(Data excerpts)
(* ===== verification/FbMode.v ===== *)
(** * Switching the console's mode from user space (binaries/linux/userspace/fbmode)

    fbmode carries the list of standard modes, computes CVT reduced blanking for any other
    geometry and sends the timing to the framebuffer driver through fbdev's [var], which
    [DpFb] receives.  The framebuffer device is a class: it answers the two ioctls. *)
From Stdlib Require Import String Ascii.
From stdpp Require Import pretty.
From S2P Require Import Prelude ClkWzrd DpMode DpFb.
#[local] Open Scope list_scope.
#[local] Abbreviation length := List.length.

(** [strtoul] is C's, here on the characters of the argument. *)
Definition chars := list ascii.

Record mode := FbMode {
  name : string; w : Z; h : Z; mfps : Z; clock_hz : Z;
  hfp : Z; hsync : Z; hbp : Z; vfp : Z; vsync : Z; vbp : Z; hpos : Z; vpos : Z }.

(** ** The modes *)

Definition standard : list mode :=
  [ FbMode "640x480@60 (DMT)" 640 480 60 25175000 16 96 48 10 2 33 0 0;
    FbMode "800x600@60 (DMT)" 800 600 60 40000000 40 128 88 1 4 23 1 1;
    FbMode "1024x768@60 (DMT)" 1024 768 60 65000000 24 136 160 3 6 29 0 0;
    FbMode "1280x720@60 (CEA)" 1280 720 60 74250000 110 40 220 5 5 20 1 1;
    FbMode "1280x1024@60 (DMT)" 1280 1024 60 108000000 48 112 248 1 3 38 1 1;
    FbMode "1920x1080@30 (CEA)" 1920 1080 30 74250000 88 44 148 4 5 36 1 1;
    FbMode "1920x1080@60 (CEA)" 1920 1080 60 148500000 88 44 148 4 5 36 1 1 ].

(** The vertical sync width names the aspect ratio. *)
Definition cvt_vsync (w h : Z) : Z :=
  if u32 (w * 3) =? u32 (h * 4) then 4 else if u32 (w * 9) =? u32 (h * 16) then 5 else
  if u32 (w * 10) =? u32 (h * 16) then 6 else if u32 (w * 4) =? u32 (h * 5) then 7 else
  if u32 (w * 9) =? u32 (h * 15) then 7 else 10.

(** [None] is the answer -1. *)
Definition cvt_rb (w h fps : Z) : option mode :=
  let vsync := cvt_vsync w h in
  if u64 (460 * fps) >=? 1000000 then None else
  let vbi := u32 (u32 (u64 (u64 (460 * h) * fps) / u64 (1000000 - u64 (460 * fps))) + 1) in
  let min_vbi := u32 (3 + vsync + 6) in
  let vbi := if vbi <? min_vbi then min_vbi else vbi in
  Some (FbMode "custom (CVT-RB)" w h fps (u64 (u64 (u32 (w + 160) * u32 (h + vbi)) * fps))
          48 32 80 3 vsync (u32 (vbi - 3 - vsync)) 1 0).

(** [%u]. *)
Definition dec (v : Z) : string := pretty (Z.to_N v).
(** [snprintf] into the 28 bytes of [mode_names]. *)
Definition cvt_name (w h fps : Z) : string := (substring 0 27 (dec w ++ "x" ++ dec h ++ "@" ++ dec fps ++ " (CVT-RB)"))%string.
Definition with_name (n : string) (m : mode) : mode :=
  FbMode n (w m) (h m) (mfps m) (clock_hz m) (hfp m) (hsync m) (hbp m) (vfp m) (vsync m) (vbp m) (hpos m) (vpos m).

(** The last entry of the geometry and rate, as both searches take it. *)
Definition last_of (l : list mode) (gw gh fps : Z) : option mode :=
  last (List.filter (fun s => (w s =? gw) && (h s =? gh) && (mfps s =? fps)) l).

Definition geo : list (Z * Z) := [(640, 480); (800, 600); (1024, 768); (1280, 720); (1280, 1024); (1920, 1080)].
Definition built (gw gh fps : Z) : list mode :=
  match last_of standard gw gh fps with
  | Some std => [std]
  | None => match cvt_rb gw gh fps with None => [] | Some m => [with_name (cvt_name gw gh fps) m] end
  end.
Definition build_modes : list mode := flat_map (fun '(gw, gh) => flat_map (built gw gh) [30; 60]) geo.

(** ** To and from fbdev *)

Definition FB_ACTIVATE_NOW : Z := 0.

(** A clock of zero is divided by. *)
Definition mode_to_var (m : mode) : res var :=
  if clock_hz m =? 0 then Undef else
  Ret (Var (w m) (h m) (w m) (h m) 0 0 24 (u32 (u64 (2000000000000 / clock_hz m + 1) / 2))
         (hbp m) (hfp m) (vbp m) (vfp m) (hsync m) (vsync m)
         ((if hpos m =? 0 then 0 else FB_SYNC_HOR_HIGH_ACT) .| (if vpos m =? 0 then 0 else FB_SYNC_VERT_HIGH_ACT))
         FB_VMODE_NONINTERLACED).

Definition refresh_mhz1000 (v : var) : Z :=
  let htotal := u32 (xres v + left_margin v + right_margin v + vhsync_len v) in
  let vtotal := u32 (yres v + upper_margin v + lower_margin v + vvsync_len v) in
  let dots := u64 (u64 (pixclock v * htotal) * vtotal) in
  if dots =? 0 then 0 else u32 (u64 (1000000000000000 + dots / 2) / dots).

(** The mode [list_modes] stars as the current one. *)
Definition is_cur (m : mode) (cur : var) : res bool :=
  if (w m =? xres cur) && (h m =? yres cur) then
    if clock_hz m =? 0 then Undef else Ret (pixclock cur =? u64 (2000000000000 / clock_hz m + 1) / 2)
  else Ret false.

(** ** The device *)

(** FBIOGET_VSCREENINFO and FBIOPUT_VSCREENINFO; a put fails or takes the var and its [activate]. *)
Class Fbdev (D : Type) := {
  fbio_get : D -> option var * D;
  fbio_put : D -> Z -> var -> bool * D }.

Record fd (D : Type) := Fd { fdev : D; puts : list var }.
Arguments Fd {D} fdev puts.
Arguments fdev {D} f.
Arguments puts {D} f.

Section fbmode.
Context {D : Type} {HD : Fbdev D}.
Abbreviation io := (prog (fd D)).

Definition get_var : io (option var) := fun s => let '(v, d) := fbio_get (fdev s) in Ret (v, Fd d (puts s)).
Definition put_var (v : var) : io bool := fun s => let '(ok, d) := fbio_put (fdev s) FB_ACTIVATE_NOW v in Ret (ok, Fd d (puts s ++ [v])).

(** [key]: what [select] and [read] deliver within the ten seconds; [tty]: whether there is anyone to ask. *)
Definition confirm_keep (tty : bool) (key : option ascii) : bool :=
  tty && match key with Some c => bool_decide (c = "y"%char \/ c = "Y"%char) | None => false end.

(** The exit status. *)
Definition apply (m : mode) (yes tty : bool) (key : option ascii) : io Z :=
  old ← get_var;
  match old with
  | None => mret 1
  | Some old =>
      v ← lift (mode_to_var m);
      ok ← put_var v;
      if negb ok then mret 1 else
      now ← get_var;
      match now with
      | None => mret 1
      | Some now =>
          if negb (xres now =? w m) || negb (yres now =? h m) || (pixclock now =? 0) then mret 1 else
          if yes || confirm_keep tty key then mret 0 else
          ok ← put_var old;
          mret (if negb ok then 1 else 0)
      end
  end.

(** ** The command line *)

Definition is_space (c : ascii) : bool := let n := Z.of_N (N_of_ascii c) in (n =? 32) || ((9 <=? n) && (n <=? 13)).
Definition digit (c : ascii) : option Z := let n := Z.of_N (N_of_ascii c) in if (48 <=? n) && (n <=? 57) then Some (n - 48) else None.
Fixpoint skip_space (s : chars) : chars := match s with c :: t => if is_space c then skip_space t else s | [] => [] end.
Fixpoint digits (v : Z) (s : chars) : Z * chars :=
  match s with c :: t => match digit c with Some d => digits (v * 10 + d) t | None => (v, s) end | [] => (v, []) end.
(** C's [strtoul] to base 10: the value and what follows it; without a digit the whole string follows. *)
Definition ULONG_MAX : Z := 2 ^ 64 - 1.
Definition strtoul (s : chars) : Z * chars :=
  let t := skip_space s in
  let '(neg, t) := match t with c :: t' => if bool_decide (c = "-"%char) then (true, t') else if bool_decide (c = "+"%char) then (false, t') else (false, t) | [] => (false, t) end in
  match t with
  | c :: _ => match digit c with
              | Some _ => let '(v, r) := digits 0 t in (if v >? ULONG_MAX then ULONG_MAX else if neg then u64 (- v) else v, r)
              | None => (0, s)
              end
  | [] => (0, s)
  end.

(** [None] is exit(2). *)
Definition arg_num (s : chars) : option Z :=
  let '(v, r) := strtoul s in match r with [] => if v =? 0 then None else Some v | _ => None end.

Definition chars_of (s : string) : chars := list_ascii_of_string s.

(** The options of [main]: whether -y was given, and the up to eight words left. *)
Fixpoint options (argv : list chars) (yes : bool) (args : list chars) : option (bool * list chars) :=
  match argv with
  | [] => Some (yes, args)
  | a :: argv =>
      if bool_decide (a = chars_of "-y") then options argv true args else
      if bool_decide (a = chars_of "-d") then match argv with [] => None | _ :: argv => options argv yes args end else
      if (length args <? 8)%nat then options argv yes (args ++ [a]) else None
  end.

(** The mode asked for, or the exit status. *)
Definition choose (args : list chars) : mode + Z :=
  match args with
  | a :: args' =>
      if bool_decide (a = chars_of "--custom") then
        match args' with
        | [a1; a2; a3] =>
            match arg_num a1, arg_num a2, arg_num a3 with
            | Some w, Some h, Some fps =>
                match last_of build_modes w h fps with
                | Some m => inl m
                | None => match cvt_rb (u32 w) (u32 h) (u32 fps) with Some m => inl m | None => inr 2 end
                end
            | _, _, _ => inr 2
            end
        | _ => inr 2
        end
      else
        match args' with
        | [] => match arg_num a with
                | Some idx => if idx >? zlen build_modes then inr 2 else
                              match nth_error build_modes (Z.to_nat (idx - 1)) with Some m => inl m | None => inr 2 end
                | None => inr 2
                end
        | _ => inr 2
        end
  | [] => inr 0
  end.

(** [opened]: whether the device could be opened. *)
Definition main (argv : list chars) (opened tty : bool) (key : option ascii) : io Z :=
  match options argv false [] with
  | None => mret 2
  | Some (yes, args) =>
      if negb opened then mret 1 else
      cur ← get_var;
      match cur with
      | None => mret 1
      | Some _ => match choose args with inl m => apply m yes tty key | inr code => mret code end
      end
  end.
End fbmode.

— Exercise details —
Transcribe only the lines from the beginning of the entries to the line with "Record mode := FbMode", inclusive, exactly as written.

— Response —
(* ===== verification/FbMode.v ===== *)
(** * Switching the console's mode from user space (binaries/linux/userspace/fbmode)

    fbmode carries the list of standard modes, computes CVT reduced blanking for any other
    geometry and sends the timing to the framebuffer driver through fbdev's [var], which
    [DpFb] receives.  The framebuffer device is a class: it answers the two ioctls. *)
From Stdlib Require Import String Ascii.
From stdpp Require Import pretty.
From S2P Require Import Prelude ClkWzrd DpMode DpFb.
#[local] Open Scope list_scope.
#[local] Abbreviation length := List.length.

(** [strtoul] is C's, here on the characters of the argument. *)
Definition chars := list ascii.

Record mode := FbMode {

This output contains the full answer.